Abbott’s message to the new leader was supportive in tone but unambiguous in substance. He backed Taylor’s ascension while urging him toward a markedly smaller migration intake, invoking the Howard-era benchmark of roughly one hundred thousand net arrivals a year against what he characterised as recent intakes approaching half a million. He wants, in his own words reported from that interview, “smaller numbers and a much bigger emphasis on Australian values.” Around that single verified line, Abbott built a broader case: that decades of policy settings had allowed diversity to be prized over unity, that the expectation of integration had weakened, and that the Liberal Party’s response to Hanson’s polling should be conviction rather than imitation.

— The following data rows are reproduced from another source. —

(* ===== verification/SignedCalls.v ===== *)
(** * What a robust send signs (src/evm.rs)

    Every envelope [send_tx_robust] broadcasts was filled and signed for the
    request it was given: its rounds change the nonce, the gas limit and the
    fees, and nothing else. *)

From S2P Require Import Prelude Types Retry Journal Chain RobustSend.

(** The same call: who, to whom, what, with how much, where. *)
Definition same_call (a b : TransactionRequest) : Prop :=
  rq_from a = rq_from b /\ rq_to a = rq_to b /\ rq_value a = rq_value b /\ rq_input a = rq_input b /\
  rq_chain_id a = rq_chain_id b.

Section Signed.
Context {E : Type} `{PoolNode E, EvmLib}.
Variables (jittered : Z -> Z) (signer : string) (tx : TransactionRequest).
Abbreviation W := (Pool E).

(** An endpoint filled the envelope from the call of [tx]. *)
Definition signed_for (env : TxEnvelope) : Prop :=
  exists url rq (e e' : E), same_call rq tx /\ pool_fill signer url rq e = (inr (Some env), e').

Definition own_event (ev : event) : Prop := match ev with Broadcast _ env _ => signed_for env | Asked _ _ _ => True end.
Definition own_log (s : W) : Prop := Forall own_event (pl_log s).

(** Programs that only add such events. *)
Definition own {A} (m : M W A) (φ : A -> Prop) : Prop := hoare own_log m (fun a s => φ a /\ own_log s) own_log.

Lemma own_quietly {A} (m : M W A) φ : quietly m φ -> own m φ.
Proof.
  intros Hm s Hs. specialize (Hm s) as [Hl Ha]. unfold own_log in *. destruct (m s) as [[a|e] s']; simpl in *; rewrite Hl; auto.
Qed.
Lemma own_bind {A B} (m : M W A) (f : A -> M W B) φ ψ :
  own m φ -> (forall a, φ a -> own (f a) ψ) -> own (m ≫= f) ψ.
Proof. intros Hm Hf. eapply hoare_bind; [exact Hm|]. intros a. apply hoare_pure, Hf. Qed.
Lemma signed_once pool rq : same_call rq tx -> quietly (fill_and_sign_once jittered pool signer rq) signed_for.
Proof.
  intros Hrq. apply quietly_falling_back. intros url.
  eapply (quietly_bind _ _ (fun filled => exists e e', pool_fill signer url rq e = (inr filled, e'))).
  - apply quietly_ask. eauto.
  - intros filled (e & e' & Hf). apply quietly_lift. intros env ->%ok_or_ok. by exists url, rq, e, e'.
Qed.

Lemma signed_prefill pool rq :
  same_call rq tx -> quietly (prefill_from_latest jittered pool rq) (fun rq' => same_call rq' tx).
Proof.
  intros Hrq. unfold prefill_from_latest. apply (quietly_bind _ _ (fun _ => True)); [by apply quietly_lift|]. intros from _.
  eapply (quietly_bind _ _ (fun rq' => same_call rq' tx)).
  - destruct (rq_nonce rq); [by apply quietly_ret|].
    apply (quietly_bind _ _ (fun _ => True)); [|intros nonce _; by apply quietly_ret].
    apply quietly_falling_back. intros url. by apply quietly_ask.
  - intros rq' Hrq'. destruct (rq_gas rq'); [by apply quietly_ret|].
    apply (quietly_bind _ _ (fun _ => True)); [|intros g _; by apply quietly_ret].
    apply quietly_falling_back. intros url. by apply quietly_ask.
Qed.

Lemma signed_fill pool rq : same_call rq tx -> quietly (pool_fill_and_sign jittered pool signer rq) signed_for.
Proof.
  intros Hrq. unfold pool_fill_and_sign, prepare_fill. eapply (quietly_bind _ _ (fun rq' => same_call rq' tx)).
  { case_decide; [by apply signed_prefill|by apply quietly_ret]. }
  intros rq' Hrq'. apply quietly_recovering; [by apply signed_once|]. intros e.
  destruct (is_pending_state_error _); [|destruct (is_missing_base_fee_error _); [|apply quietly_throw]].
  - eapply quietly_bind; [by apply signed_prefill|]. intros pinned Hp. by apply signed_once.
  - apply (quietly_bind _ _ (fun _ => True)); [by apply quietly_lift|]. intros url _.
    apply (quietly_bind _ _ (fun _ => True)); [by apply quietly_ask|]. intros price _. by apply signed_once.
Qed.

Lemma own_logged {A} (f : E -> (string + A) * E) ev : (forall a, own_event (ev a)) -> own (logged f ev) (fun _ => True).
Proof. intros Hev s Hs. unfold logged, own_log in *. destruct (f (pl_env s)) as [a e]. simpl. auto. Qed.

Lemma own_send_to_all pool env : signed_for env -> own (send_to_all pool env) (fun _ => True).
Proof.
  intros He. induction pool as [|url pool IH]; simpl; [by apply own_quietly, quietly_ret|].
  eapply own_bind; [by apply own_logged|]. intros a _. eapply own_bind; [apply IH|]. intros [ok errs] _.
  by apply own_quietly, quietly_ret.
Qed.

Lemma own_broadcast_once pool env : signed_for env -> own (broadcast_once pool env) (fun _ => True).
Proof.
  intros He. unfold broadcast_once. eapply own_bind; [by apply own_send_to_all|]. intros [[] errs] _; apply own_quietly.
  - by apply quietly_ret.
  - eapply (quietly_bind _ _ (fun _ => True)); [by apply quietly_lift|]. intros text _. apply quietly_throw.
Qed.

Lemma own_broadcast pool env : signed_for env -> own (refusal (broadcast_raw jittered pool env)) (fun _ => True).
Proof.
  intros He s Hs. unfold refusal. assert (own_log (broadcast_raw jittered pool env s).2) as Hp.
  - apply (retrying_post jittered own_log (fun _ => own_log)); [|done..]. intros s1 Hs1.
    pose proof (own_broadcast_once pool env He s1 Hs1) as Hb.
    destruct (broadcast_once pool env s1) as [[h|e] s2]; simpl in *; naive_solver.
  - by destruct (broadcast_raw jittered pool env s) as [[h|e] s'].
Qed.

Lemma own_known pool hashes : own (any_tx_known_by_hash pool hashes) (fun _ => True).
Proof.
  assert (forall hash, own (tx_known_by_hash pool hash) (fun _ => True)) as Hk.
  { intros hash. induction pool as [|url pool IH]; simpl; [by apply own_quietly, quietly_ret|].
    eapply own_bind; [by apply own_logged|]. intros [t|[]] _; [apply IH|by apply own_quietly, quietly_ret|apply IH]. }
  induction hashes as [|hash hashes IH]; simpl; [by apply own_quietly, quietly_ret|].
  eapply own_bind; [apply Hk|]. intros [] _; [by apply own_quietly, quietly_ret|apply IH].
Qed.

Definition own_sending (st : Sending) : Prop := forall env, s_envelope st = Some env -> signed_for env.
Definition own_turn (t : turn) : Prop := match t with Continue st => own_sending st | Done _ => True end.

Lemma own_await fuel timeout env st : own (await_receipt fuel timeout env st) own_turn.
Proof.
  unfold await_receipt. eapply own_bind; [apply own_quietly, quietly_wait_receipt|].
  intros [r|] _; by apply own_quietly, quietly_ret.
Qed.

Lemma own_send_turn fuel endpoints timeout st :
  own_sending st -> own (send_turn jittered fuel endpoints signer tx timeout st) own_turn.
Proof.
  intros Hst. unfold send_turn. eapply (own_bind _ _ signed_for).
  { apply own_quietly. unfold next_envelope. destruct (s_envelope st) as [env|] eqn:He; [apply quietly_ret; by apply Hst|].
    apply signed_fill. unfold round_request. by destruct (s_gas_override st), (s_replacement_fees st). }
  intros env He. eapply own_bind; [by apply own_broadcast|]. intros [error|] _; [|apply own_await].
  destruct (send_error_may_mean_landed _); [|destruct (nonce_held_by_pooled_tx _); [destruct (Nat.leb _ _)|]].
  - eapply own_bind; [apply own_known|]. intros [] _; [apply own_await|by apply own_quietly, quietly_ret].
  - apply own_quietly, quietly_throw.
  - eapply (own_bind _ _ (fun _ => True)); [by apply own_quietly, quietly_modify|]. intros u _. by apply own_quietly, quietly_ret.
  - apply own_quietly, quietly_throw.
Qed.

(** Everything a send broadcasts was signed for its request, but for nonce, gas
    and fees. *)
Lemma own_send_tx_robust fuel endpoints timeout :
  own (send_tx_robust jittered fuel endpoints signer tx timeout) (fun _ => True).
Proof.
  unfold send_tx_robust. assert (own_sending (start_sending endpoints tx)) as Hst by done.
  revert Hst. generalize (start_sending endpoints tx) MAX_SEND_ATTEMPTS. intros st n. revert st.
  induction n as [|n IH]; intros st Hst; cbn [send_loop]; [apply own_quietly, quietly_throw|].
  destruct (Nat.leb _ _); [apply own_quietly, quietly_throw|].
  eapply own_bind; [by apply own_send_turn|]. intros [st'|r] Ht; [by apply IH|by apply own_quietly, quietly_ret].
Qed.
End Signed.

The remarks did not stay contained to the studio. Within days a critic writing on social media had labelled elements of the interview a “white supremacy speech”; others read the same words as an unremarkable restatement of conservative orthodoxy on immigration that has circulated in Liberal circles since at least the Howard government. Both reactions are worth taking seriously, and neither should be allowed to stand in for the other. This essay sets out what is actually known about Abbott’s intervention, places it inside the century-long argument Australia has been having with itself about who belongs and on what terms, and weighs the case his supporters make against the case made by his critics – without pretending that either side has a monopoly on the facts.
From White Australia to “United In Diversity”
To understand why a comment about immigration numbers can detonate into an argument about the character of the nation, it helps to recall how far Australian policy has travelled. Federation in 1901 was accompanied almost immediately by the Immigration Restriction Act, the legislative engine of what became known as the White Australia policy. Enforced through devices such as the dictation test – an applicant could be handed a passage in any European language chosen by an immigration officer, guaranteeing failure for anyone the officer wished to exclude – the policy was designed to keep the new Commonwealth demographically and culturally British.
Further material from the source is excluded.